Now she chooses one story to tell out of many- creating a story line limits the larger story. She learned to live with her head held up high, just as her father told her they would do after the war. (but could not do in Soviet occupied Hungary, where people continued to disappear.)
We are all teary eyed. Theories we heard? Framing, self-experience. Speaking for the silenced, the ashamed. The unsayable is left unsaid, but becomes known through what is said. People can hear stories of miracles- these imply the horrors that require the miracles. (Is this saying the glass is half full? Is this minimizing the story? Derrida is here- signature and performativity.
The purity of our listening, Dr. R says, with no agenda, creates. Dr. O is able to tell something she has never told before. She puts into words the why she quit telling stories and why she has begun again. She wasn't attempting to speak for the universal expreience, but we could relate to her- not necessarily to her stories, but to her as an experiencer.
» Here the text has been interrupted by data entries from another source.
Lemma chars_snoc evs e : chars (evs ++ [e]) = chars evs ++ event_chars e.
Proof. unfold chars. rewrite map_app, concat_app. simpl. by rewrite app_nil_r. Qed.

Lemma string_app_assoc (a b c : string) : (a +:+ b) +:+ c = a +:+ (b +:+ c).
Proof. induction a as [|x a IH]; simpl; [done|]. by rewrite IH. Qed.

Lemma string_app_nil (a : string) : a +:+ "" = a.
Proof. induction a as [|x a IH]; simpl; [done|]. by rewrite IH. Qed.

Lemma string_length_app (a b : string) : String.length (a +:+ b) = (String.length a + String.length b)%nat.
Proof. induction a as [|x a IH]; simpl; [done|]. by rewrite IH. Qed.

Lemma prefix_spec (s t : string) : String.prefix s t = true <-> exists r, t = s +:+ r.
Proof.
  revert t. induction s as [|a s IH]; intros t; simpl.
  { split; [by exists t|by destruct t]. }
  destruct t as [|b t]; simpl; [split; [done|by intros [r [=]]]|].
  destruct (Ascii.ascii_dec a b) as [->|Hne].
  - rewrite IH. split; [intros [r ->]; by exists r|intros [r [= ->]]; by exists r].
  - split; [done|]. by intros [r [=]].
Qed.

Lemma substring_all (s : string) n : (String.length s <= n)%nat -> String.substring 0 n s = s.
Proof.
  revert n. induction s as [|a s IH]; intros [|n] Hn; simpl in *; [done..|lia|].
  by rewrite IH by lia.
Qed.

Lemma substring_drop (s r : string) n :
  (String.length r <= n)%nat -> String.substring (String.length s) n (s +:+ r) = r.
Proof.
  intros Hn. induction s as [|a s IH]; simpl; [by apply substring_all|]. done.
Qed.

Lemma substring_take (s r : string) : String.substring 0 (String.length s) (s +:+ r) = s.
Proof. induction s as [|a s IH]; simpl; [by destruct r|]. by rewrite IH. Qed.

Lemma but_last_snoc s a : but_last (s +:+ String a "") = s.
Proof.
  unfold but_last. rewrite string_length_app. simpl.
  replace (String.length s + 1 - 1)%nat with (String.length s) by lia. apply substring_take.
Qed.

(** ** Searching *)

Definition before (x : string) (o : option (string * string)) : option (string * string) :=
  match o with Some (b, r) => Some (x +:+ b, r) | None => None end.

Lemma find_prefix sub r : find sub (sub +:+ r) = Some ("", r).
Proof.
  assert (String.prefix sub (sub +:+ r) = true) as Hp by (apply prefix_spec; eauto).
  destruct (sub +:+ r) eqn:Heq; cbn [find]; rewrite Hp; f_equal; f_equal; rewrite <-Heq;
    apply substring_drop; rewrite string_length_app; lia.
Qed.

Lemma find_step sub a s :
  String.prefix sub (String a s) = false -> find sub (String a s) = before (String a "") (find sub s).
Proof. intros Hp. cbn [find]. rewrite Hp. by destruct (find sub s) as [[]|]. Qed.

Lemma prefix_drop sub s :
  String.prefix sub s = true -> s = sub +:+ String.substring (String.length sub) (String.length s) s.
Proof.
  intros [r ->]%prefix_spec. rewrite substring_drop by (rewrite string_length_app; lia). done.
Qed.

Lemma find_Some sub s b r : find sub s = Some (b, r) -> s = b +:+ (sub +:+ r).
Proof.
  revert b. induction s as [|a s IH]; intros b; cbn [find].
  - destruct (String.prefix sub "") eqn:Hp; [|done]. apply prefix_drop in Hp.
    intros H. injection H as <- <-. exact Hp.
  - destruct (String.prefix sub (String a s)) eqn:Hp.
    + apply prefix_drop in Hp. intros H. injection H as <- <-. exact Hp.
    + destruct (find sub s) as [[b' r']|]; [|done]. intros H. injection H as <- <-.
      simpl. by rewrite (IH b').
Qed.

(** A tag that starts with '<', holds no other '<' and is not a lone '<'. *)
Definition good_tag (t : string) : Prop :=
  exists t', t = String LT t' /\ t' <> "" /\ has_char LT t' = false.

Lemma good_tag_prefix t a s : good_tag t -> is_lt a = false -> String.prefix t (String a s) = false.
Proof.
  intros (t' & -> & _) Ha. apply not_true_is_false. intros [r Hr]%prefix_spec.
  simpl in Hr. injection Hr as -> _. done.
Qed.

Lemma before_before x y o : before x (before y o) = before (x +:+ y) o.
Proof. destruct o as [[]|]; simpl; [|done]. by rewrite string_app_assoc. Qed.

Lemma find_skip t x y :
  good_tag t -> has_char LT x = false -> find t (x +:+ y) = before x (find t y).
Proof.
  intros Ht. induction x as [|a x IH]; intros Hx.
  { simpl. by destruct (find t y) as [[]|]. }
  simpl in Hx. to_prop. change (String a x +:+ y) with (String a (x +:+ y)). rewrite find_step by (by apply good_tag_prefix). rewrite IH by done.
  by rewrite before_before.
Qed.

Lemma find_skip_lt t x y :
  good_tag t -> has_char LT x = false -> String.prefix t (String LT x +:+ y) = false ->
  find t (String LT x +:+ y) = before (String LT x) (find t y).
Proof.
  intros Ht Hx Hp. change (String LT x +:+ y) with (String LT (x +:+ y)) in *. rewrite find_step by done. rewrite find_skip by done.
  by rewrite before_before.
Qed.

(** ** The parser, a character at a time *)

(** Inside a block or not, and the partial tag being matched. *)
Definition cstate : Type := bool * option string.

Definition tag_of (t : ThinkTags) (k : bool) : string := if k then Close t else Open t.

Definition cstep (t : ThinkTags) (c : cstate) (ch : Ascii.ascii) : cstate * list (bool * Ascii.ascii) :=
  let '(k, partial) := c in
  match partial with
  | None => if is_lt ch then ((k, Some (String ch "")), []) else ((k, None), [(k, ch)])
  | Some buf =>
      let tag := buf +:+ String ch "" in
      if string_eqb tag (tag_of t k) then ((negb k, None), [])
      else if String.prefix tag (tag_of t k) then ((k, Some tag), [])
      else if is_lt ch then ((k, Some (String ch "")), marked k buf)
      else ((k, None), marked k tag)
  end.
I understand more clearly now why I do not tell my stories. Apart from the instant flood of tears, there is too much unknown, too much background to explain. The story gets lost in the wonder of experiences. And also, when one lives the story, it is normalized. To tell it one must sensationalize, which doesn't always feel true. The sensational is there, but it is infrequent. The cotidian mundanities comprise the bulk of our experiences.
This is summed up in the question- "How does it feel to grow up/ experience _______?" Dr. O mentions this question- it stems from the speakers own inability to imagine the replier's everyday life. The answer is "Normal," because that's what it is or becomes.